Formation of Communities and Negative Effects:

The introduction of agriculture did not necessarily led to unequivocal progress.


The traditional view is that agricultural food production supported a denser
population, which in turn supported larger sedentary communities, the
accumulation of goods and tools, and specialization in diverse forms of new
labour. The development of larger societies led to the development of different
means of decision making and to governmental organization.
Food surpluses made possible the development of a social elite who were not
otherwise engaged in agriculture, but dominated their communities by other
means and monopolized decision-making.
This can be seen clearly if we study the timeline of history.
12,000 years ago, the First Agriculture Revolution began. 5,000 years ago, the
first kingdoms, scripts, money and polytheistic religions began to appear.
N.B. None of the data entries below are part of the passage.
(* ===== verification/Transmitters.v ===== *)
(** * Transmitters ([cyber/transport/transmitter/])

    [IntraTransmitter], [ShmTransmitter], [RtpsTransmitter]: one medium each.
    [HybridTransmitter]: all of them at once, and the history for readers that
    come late.  What a transmitter hands to its medium is an [emission]. *)

From S2P Require Import Prelude Message Shm Dispatcher.
From stdpp Require Import pretty.

Local Open Scope Z_scope.
Local Open Scope cyber_scope.

Abbreviation role := RoleAttributes.t.

(** ** [cyber/common/types.h], [cyber/proto/transport_conf.proto] *)
Inductive Relation := NO_RELATION | DIFF_HOST | DIFF_PROC | SAME_PROC.
Inductive OptionalMode := HYBRID | INTRA | SHM | RTPS.

#[export] Instance Relation_eq_dec : EqDecision Relation.
Proof. solve_decision. Defined.
#[export] Instance OptionalMode_eq_dec : EqDecision OptionalMode.
Proof. solve_decision. Defined.
Definition mode_number (m : OptionalMode) : nat := match m with HYBRID => 0 | INTRA => 1 | SHM => 2 | RTPS => 3 end.
Definition mode_of_number (n : nat) : OptionalMode := match n with O => HYBRID | 1%nat => INTRA | 2%nat => SHM | _ => RTPS end.
Lemma mode_of_mode_number m : mode_of_number (mode_number m) = m.
Proof. by destruct m. Qed.
#[export] Instance OptionalMode_countable : Countable OptionalMode := inj_countable' mode_number mode_of_number mode_of_mode_number.

Record CommunicationMode := modes { same_proc : OptionalMode; diff_proc : OptionalMode; diff_host : OptionalMode }.
Definition default_modes : CommunicationMode := modes INTRA SHM RTPS.

(** [mapping_table_] after [InitMode] and [ObtainConfig]; the table has no entry
    for [NO_RELATION]. *)
Definition mapping_table (m : CommunicationMode) (r : Relation) : OptionalMode :=
  match r with SAME_PROC => same_proc m | DIFF_PROC => diff_proc m | DIFF_HOST => diff_host m | NO_RELATION => HYBRID end.
Definition mode_set (m : CommunicationMode) : gset OptionalMode := {[same_proc m; diff_proc m; diff_host m]}.

Definition GetRelation (attr opposite_attr : role) : Relation :=
  if negb (bool_decide (RoleAttributes.channel_name opposite_attr = RoleAttributes.channel_name attr)) then NO_RELATION
  else if negb (bool_decide (RoleAttributes.host_ip opposite_attr = RoleAttributes.host_ip attr)) then DIFF_HOST
  else if negb (RoleAttributes.process_id opposite_attr =? RoleAttributes.process_id attr) then DIFF_PROC
  else SAME_PROC.

Lemma GetRelation_sym a b : GetRelation a b = GetRelation b a.
Proof.
  unfold GetRelation. rewrite (Z.eqb_sym (RoleAttributes.process_id b)).
  rewrite (bool_decide_ext (RoleAttributes.channel_name b = _) (RoleAttributes.channel_name a = RoleAttributes.channel_name b)) by done.
  by rewrite (bool_decide_ext (RoleAttributes.host_ip b = _) (RoleAttributes.host_ip a = RoleAttributes.host_ip b)) by done.
Qed.
Lemma hear_registered host As s rel x :
  registered host As s → registered host As (st (hear rel x (process_ s)).2 (hybrids s)).
Proof.
  intros Hreg. pose proof Hreg as [].
  assert (∀ p', (∀ k, proper k → Dispatcher.implements (base k p') (false, As k)) →
    ShmDispatcher.host_id_ (shm p') = host → ShmDispatcher.segments_ (shm p') = ShmDispatcher.segments_ (shm (process_ s)) →
    RtpsDispatcher.subs_ (rtps p') = RtpsDispatcher.subs_ (rtps (process_ s)) → RtpsDispatcher.participant_ (rtps p') = true →
    registered host As (st p' (hybrids s))) as Hp.
  { intros p' H1' H2 H3 H4 H5. constructor; cbn [process_ hybrids]; rewrite ?H3, ?H4; done. }
  assert (registered host As (st (process_ s) (hybrids s))) as Hid by (by destruct s).
  unfold hear. destruct x as [c msg info|info rb|topic data identity].
  - case_decide; [|done].
    pose proof (Dispatcher.exec_tracks (Dispatcher.OMessage (TMessage full_name) c (Identity.hash_value_ (MessageInfo.sender_id_ info))) _ _ (rx_impl0 INTRA ltac:(done))) as Ht.
    cbn [Dispatcher.exec base Dispatcher.exec_spec] in Ht. destruct (Dispatcher.OnMessage _ _ _ _) as [calls d]. cbn [snd] in *. apply Hp; try done.
    intros [] Hk; try done; [by apply (rx_impl0 SHM)|by apply (rx_impl0 RTPS)].
  - case_decide; [done|]. destruct (negb _); [done|]. destruct (_ !! _); [|done].
    destruct (on_block_same (ReadableInfo.channel_id_ info) rb (shm (process_ s)) (As SHM) (rx_impl0 SHM ltac:(done))) as (b & Hb & Hib).
    destruct (ShmDispatcher.on_block _ _ _ _ _) as [calls d]. cbn [snd] in *. subst d. apply Hp; try done.
    intros [] Hk; try done; [by apply (rx_impl0 INTRA)|by apply (rx_impl0 RTPS)].
  - case_decide; [|done]. unfold RtpsDispatcher.onNewDataMessage. cbn [negb].
    set (info := MessageInfo.of_sample _ _ _).
    destruct (Rtps_OnMessage_spec (Hash (string_bytes topic)) data info (rtps (process_ s)) (As RTPS) (rx_impl0 RTPS ltac:(done))) as (_ & b & Hb & Hib).
    destruct (RtpsDispatcher.OnMessage _ _ _ _ _) as [calls d]. cbn [snd] in *. subst d. apply Hp; try done.
    intros [] Hk; try done; [by apply (rx_impl0 INTRA)|by apply (rx_impl0 SHM)].
Qed.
Just
4,250 years ago, the first empire appeared. 2,500 years ago, the Persian Empire,
Buddhism, and coinage appeared and so on.
Despite the significant technological advance, the First Agricultural Revolution
did not lead immediately to a rapid growth of population.
The nutritional standards of the growing Neolithic populations were inferior to
that of hunter-gatherers. Several ethnological and archaeological studies
conclude that the transition to cereal-based diets caused a reduction in life
expectancy and stature, an increase in infant mortality and infectious diseases,
the development of chronic, inflammatory or degenerative diseases (such as
obesity, type 2 diabetes and cardiovascular diseases) and multiple nutritional
deficiencies, including vitamin deficiencies, iron deficiency anaemia and
mineral disorders affecting bones (such as osteoporosis and rickets) and teeth.
Average height went down from 178 cm for men and 168 cm for women to
165 cm and 155 cm, respectively, and it took until the twentieth century for
average human height to come back to the pre-Neolithic Revolution levels.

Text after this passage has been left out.